To do
The line containing "in *; by subst." marks where copying starts, so set down that line and each one after it exactly, through the end of the records.
________________________________________
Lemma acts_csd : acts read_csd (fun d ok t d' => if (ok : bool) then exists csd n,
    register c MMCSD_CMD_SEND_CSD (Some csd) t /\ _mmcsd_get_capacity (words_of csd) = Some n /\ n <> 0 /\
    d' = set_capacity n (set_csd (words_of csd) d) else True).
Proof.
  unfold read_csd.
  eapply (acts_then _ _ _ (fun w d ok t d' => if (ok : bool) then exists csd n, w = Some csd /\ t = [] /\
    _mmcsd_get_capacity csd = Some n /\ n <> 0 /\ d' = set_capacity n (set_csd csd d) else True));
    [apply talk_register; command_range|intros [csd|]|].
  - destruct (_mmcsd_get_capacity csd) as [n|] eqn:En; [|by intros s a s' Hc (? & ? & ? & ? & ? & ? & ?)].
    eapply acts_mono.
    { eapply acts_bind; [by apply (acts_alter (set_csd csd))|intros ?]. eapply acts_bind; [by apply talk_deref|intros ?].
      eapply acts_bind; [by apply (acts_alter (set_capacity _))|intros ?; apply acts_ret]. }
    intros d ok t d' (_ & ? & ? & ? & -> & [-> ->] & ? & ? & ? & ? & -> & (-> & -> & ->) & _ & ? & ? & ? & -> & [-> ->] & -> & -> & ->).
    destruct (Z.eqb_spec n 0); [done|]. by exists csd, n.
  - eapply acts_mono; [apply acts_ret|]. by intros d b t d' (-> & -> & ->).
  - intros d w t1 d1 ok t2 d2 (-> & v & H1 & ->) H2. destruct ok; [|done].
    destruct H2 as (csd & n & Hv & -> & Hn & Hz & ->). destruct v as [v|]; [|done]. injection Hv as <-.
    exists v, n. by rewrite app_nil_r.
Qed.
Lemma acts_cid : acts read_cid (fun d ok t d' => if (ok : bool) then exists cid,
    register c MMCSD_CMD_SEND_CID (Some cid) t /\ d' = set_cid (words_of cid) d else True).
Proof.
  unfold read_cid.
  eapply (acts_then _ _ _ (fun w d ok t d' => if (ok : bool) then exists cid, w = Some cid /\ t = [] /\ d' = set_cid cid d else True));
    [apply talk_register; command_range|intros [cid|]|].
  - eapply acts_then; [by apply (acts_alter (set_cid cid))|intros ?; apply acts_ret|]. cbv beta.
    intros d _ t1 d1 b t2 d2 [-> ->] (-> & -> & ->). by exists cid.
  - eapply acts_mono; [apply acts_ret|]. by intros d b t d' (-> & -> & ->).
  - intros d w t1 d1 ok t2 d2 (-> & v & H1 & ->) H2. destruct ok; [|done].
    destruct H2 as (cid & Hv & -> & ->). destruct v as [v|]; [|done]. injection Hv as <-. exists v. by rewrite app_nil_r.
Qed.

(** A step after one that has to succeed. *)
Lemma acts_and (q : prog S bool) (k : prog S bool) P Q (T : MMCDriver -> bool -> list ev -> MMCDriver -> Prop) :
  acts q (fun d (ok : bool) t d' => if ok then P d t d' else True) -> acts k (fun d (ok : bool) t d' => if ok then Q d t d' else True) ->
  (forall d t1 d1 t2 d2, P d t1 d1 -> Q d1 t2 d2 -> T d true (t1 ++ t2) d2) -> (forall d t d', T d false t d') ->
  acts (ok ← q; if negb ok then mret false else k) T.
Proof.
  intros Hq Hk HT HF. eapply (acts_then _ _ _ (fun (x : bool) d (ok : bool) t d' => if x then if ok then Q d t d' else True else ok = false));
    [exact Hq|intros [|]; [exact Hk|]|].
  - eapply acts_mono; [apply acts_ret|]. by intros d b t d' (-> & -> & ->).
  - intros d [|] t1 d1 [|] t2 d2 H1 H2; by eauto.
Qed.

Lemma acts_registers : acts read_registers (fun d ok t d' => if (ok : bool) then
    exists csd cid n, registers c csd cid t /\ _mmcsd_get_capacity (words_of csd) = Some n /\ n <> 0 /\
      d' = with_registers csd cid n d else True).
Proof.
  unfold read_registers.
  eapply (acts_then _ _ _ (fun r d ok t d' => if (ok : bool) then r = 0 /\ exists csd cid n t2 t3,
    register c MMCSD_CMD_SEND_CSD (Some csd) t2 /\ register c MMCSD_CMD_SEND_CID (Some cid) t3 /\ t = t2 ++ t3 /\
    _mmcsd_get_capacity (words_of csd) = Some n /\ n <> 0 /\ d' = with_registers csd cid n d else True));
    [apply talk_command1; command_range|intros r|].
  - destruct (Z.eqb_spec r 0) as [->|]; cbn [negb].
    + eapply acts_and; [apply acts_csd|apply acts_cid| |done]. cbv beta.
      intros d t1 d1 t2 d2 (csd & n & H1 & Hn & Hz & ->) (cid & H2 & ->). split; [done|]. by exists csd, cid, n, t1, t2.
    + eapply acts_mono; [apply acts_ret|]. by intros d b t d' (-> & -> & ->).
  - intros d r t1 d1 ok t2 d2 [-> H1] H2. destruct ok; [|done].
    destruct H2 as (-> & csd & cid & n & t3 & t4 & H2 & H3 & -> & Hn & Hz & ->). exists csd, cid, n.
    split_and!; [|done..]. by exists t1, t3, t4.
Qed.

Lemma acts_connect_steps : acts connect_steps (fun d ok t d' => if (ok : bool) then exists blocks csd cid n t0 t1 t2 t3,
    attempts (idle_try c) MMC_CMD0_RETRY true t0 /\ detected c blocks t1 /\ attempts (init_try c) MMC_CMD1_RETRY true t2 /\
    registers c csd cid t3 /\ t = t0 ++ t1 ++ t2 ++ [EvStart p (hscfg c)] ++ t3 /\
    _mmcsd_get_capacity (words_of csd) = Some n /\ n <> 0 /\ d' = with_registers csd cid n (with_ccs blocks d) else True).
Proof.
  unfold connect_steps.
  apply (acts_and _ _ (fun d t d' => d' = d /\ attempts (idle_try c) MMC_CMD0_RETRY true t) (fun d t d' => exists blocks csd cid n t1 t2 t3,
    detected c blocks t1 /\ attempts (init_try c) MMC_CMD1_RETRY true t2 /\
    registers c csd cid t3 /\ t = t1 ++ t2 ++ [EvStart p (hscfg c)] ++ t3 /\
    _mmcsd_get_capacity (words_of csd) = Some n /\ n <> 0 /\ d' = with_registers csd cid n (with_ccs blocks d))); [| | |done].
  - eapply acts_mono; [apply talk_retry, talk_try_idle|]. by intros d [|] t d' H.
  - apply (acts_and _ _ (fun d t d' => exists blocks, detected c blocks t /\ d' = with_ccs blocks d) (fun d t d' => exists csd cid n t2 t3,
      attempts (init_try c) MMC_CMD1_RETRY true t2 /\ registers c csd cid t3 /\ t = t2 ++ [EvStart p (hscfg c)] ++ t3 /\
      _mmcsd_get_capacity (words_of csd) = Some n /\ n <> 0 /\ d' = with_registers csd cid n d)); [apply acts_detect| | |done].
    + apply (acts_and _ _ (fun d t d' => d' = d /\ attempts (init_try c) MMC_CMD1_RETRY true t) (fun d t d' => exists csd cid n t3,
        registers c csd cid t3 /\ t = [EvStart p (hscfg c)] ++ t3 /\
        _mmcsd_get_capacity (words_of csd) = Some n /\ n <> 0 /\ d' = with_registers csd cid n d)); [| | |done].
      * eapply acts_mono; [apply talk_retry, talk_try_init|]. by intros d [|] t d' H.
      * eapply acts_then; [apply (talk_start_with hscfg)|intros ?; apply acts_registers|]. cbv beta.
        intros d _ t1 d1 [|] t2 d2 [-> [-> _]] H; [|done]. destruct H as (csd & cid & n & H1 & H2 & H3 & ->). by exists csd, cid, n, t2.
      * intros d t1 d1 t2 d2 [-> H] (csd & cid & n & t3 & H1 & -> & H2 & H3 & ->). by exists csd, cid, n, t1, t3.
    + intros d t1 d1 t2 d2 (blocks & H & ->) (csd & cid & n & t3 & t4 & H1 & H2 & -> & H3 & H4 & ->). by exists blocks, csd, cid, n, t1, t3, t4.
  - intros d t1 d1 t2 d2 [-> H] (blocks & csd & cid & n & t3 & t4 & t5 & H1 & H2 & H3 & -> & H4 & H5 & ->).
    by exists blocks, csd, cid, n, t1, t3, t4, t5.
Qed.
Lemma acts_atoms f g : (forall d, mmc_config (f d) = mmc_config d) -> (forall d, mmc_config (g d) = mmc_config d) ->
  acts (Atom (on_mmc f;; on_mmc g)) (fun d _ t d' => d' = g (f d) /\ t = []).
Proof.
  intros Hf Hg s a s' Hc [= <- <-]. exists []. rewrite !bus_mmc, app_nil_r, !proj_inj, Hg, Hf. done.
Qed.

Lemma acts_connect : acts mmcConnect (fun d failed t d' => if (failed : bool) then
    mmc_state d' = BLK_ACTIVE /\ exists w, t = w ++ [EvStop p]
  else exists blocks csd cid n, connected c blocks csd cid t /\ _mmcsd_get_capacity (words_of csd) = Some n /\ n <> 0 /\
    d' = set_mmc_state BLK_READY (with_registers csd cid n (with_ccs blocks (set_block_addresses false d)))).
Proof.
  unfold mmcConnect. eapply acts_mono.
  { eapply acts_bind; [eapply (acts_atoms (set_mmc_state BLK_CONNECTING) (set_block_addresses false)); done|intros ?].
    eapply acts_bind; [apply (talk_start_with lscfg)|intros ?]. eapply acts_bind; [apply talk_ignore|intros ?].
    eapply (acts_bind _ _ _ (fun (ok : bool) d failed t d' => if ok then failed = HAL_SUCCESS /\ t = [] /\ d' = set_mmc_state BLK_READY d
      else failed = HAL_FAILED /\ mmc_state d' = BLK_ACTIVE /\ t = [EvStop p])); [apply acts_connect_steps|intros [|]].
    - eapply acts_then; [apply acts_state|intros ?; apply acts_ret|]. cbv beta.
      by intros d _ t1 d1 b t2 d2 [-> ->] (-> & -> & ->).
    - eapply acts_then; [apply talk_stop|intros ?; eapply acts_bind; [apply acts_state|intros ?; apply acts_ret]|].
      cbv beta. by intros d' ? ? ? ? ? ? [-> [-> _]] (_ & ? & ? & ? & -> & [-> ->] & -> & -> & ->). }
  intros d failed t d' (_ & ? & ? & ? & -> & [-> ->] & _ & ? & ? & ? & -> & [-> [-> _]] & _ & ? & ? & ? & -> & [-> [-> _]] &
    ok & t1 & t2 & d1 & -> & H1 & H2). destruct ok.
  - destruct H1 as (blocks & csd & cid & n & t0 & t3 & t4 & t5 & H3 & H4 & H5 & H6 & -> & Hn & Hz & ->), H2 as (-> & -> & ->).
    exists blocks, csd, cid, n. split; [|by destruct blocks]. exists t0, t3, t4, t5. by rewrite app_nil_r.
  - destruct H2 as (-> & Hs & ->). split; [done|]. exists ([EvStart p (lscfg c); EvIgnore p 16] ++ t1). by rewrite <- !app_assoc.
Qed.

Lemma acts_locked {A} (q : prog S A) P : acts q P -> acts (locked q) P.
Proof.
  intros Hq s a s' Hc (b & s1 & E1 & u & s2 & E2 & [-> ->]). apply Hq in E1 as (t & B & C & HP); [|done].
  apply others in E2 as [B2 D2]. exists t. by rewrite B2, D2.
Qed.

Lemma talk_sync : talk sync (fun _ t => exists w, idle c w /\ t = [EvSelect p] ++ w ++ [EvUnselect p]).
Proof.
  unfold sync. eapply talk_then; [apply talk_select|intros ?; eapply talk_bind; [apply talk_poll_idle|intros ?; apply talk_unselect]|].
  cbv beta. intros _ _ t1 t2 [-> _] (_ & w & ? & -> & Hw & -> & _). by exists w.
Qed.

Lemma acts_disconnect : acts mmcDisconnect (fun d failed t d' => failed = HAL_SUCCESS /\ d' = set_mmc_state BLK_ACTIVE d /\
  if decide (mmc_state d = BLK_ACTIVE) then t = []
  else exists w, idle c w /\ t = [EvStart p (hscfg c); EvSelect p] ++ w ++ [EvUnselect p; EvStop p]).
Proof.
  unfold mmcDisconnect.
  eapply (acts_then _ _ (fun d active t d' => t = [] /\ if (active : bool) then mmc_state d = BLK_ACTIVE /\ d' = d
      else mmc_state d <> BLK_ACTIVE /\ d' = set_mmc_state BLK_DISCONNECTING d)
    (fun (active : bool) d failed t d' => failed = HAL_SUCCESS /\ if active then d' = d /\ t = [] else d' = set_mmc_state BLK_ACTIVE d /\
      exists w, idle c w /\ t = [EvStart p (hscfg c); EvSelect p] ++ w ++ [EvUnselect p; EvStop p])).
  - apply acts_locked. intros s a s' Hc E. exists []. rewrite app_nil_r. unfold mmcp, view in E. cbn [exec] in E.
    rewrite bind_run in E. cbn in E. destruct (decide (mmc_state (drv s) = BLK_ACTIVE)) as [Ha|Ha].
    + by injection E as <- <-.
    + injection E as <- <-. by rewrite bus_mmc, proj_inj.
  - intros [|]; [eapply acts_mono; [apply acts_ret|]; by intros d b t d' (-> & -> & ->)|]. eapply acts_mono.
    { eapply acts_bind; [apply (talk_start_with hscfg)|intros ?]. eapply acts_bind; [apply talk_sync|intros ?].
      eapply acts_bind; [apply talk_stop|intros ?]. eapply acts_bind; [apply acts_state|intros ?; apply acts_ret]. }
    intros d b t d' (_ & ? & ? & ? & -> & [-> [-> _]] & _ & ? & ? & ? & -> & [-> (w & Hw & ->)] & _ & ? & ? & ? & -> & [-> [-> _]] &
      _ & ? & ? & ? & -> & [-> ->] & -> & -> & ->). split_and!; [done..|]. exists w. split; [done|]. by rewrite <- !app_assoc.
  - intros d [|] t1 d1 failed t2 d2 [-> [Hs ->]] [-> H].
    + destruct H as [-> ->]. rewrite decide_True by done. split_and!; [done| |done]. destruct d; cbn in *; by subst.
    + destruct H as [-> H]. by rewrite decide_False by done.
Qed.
________________________________________
Output of the task
    + destruct H as [-> ->]. rewrite decide_True by done. split_and!; [done| |done]. destruct d; cbn in *; by subst.
    + destruct H as [-> H]. by rewrite decide_False by done.
Qed.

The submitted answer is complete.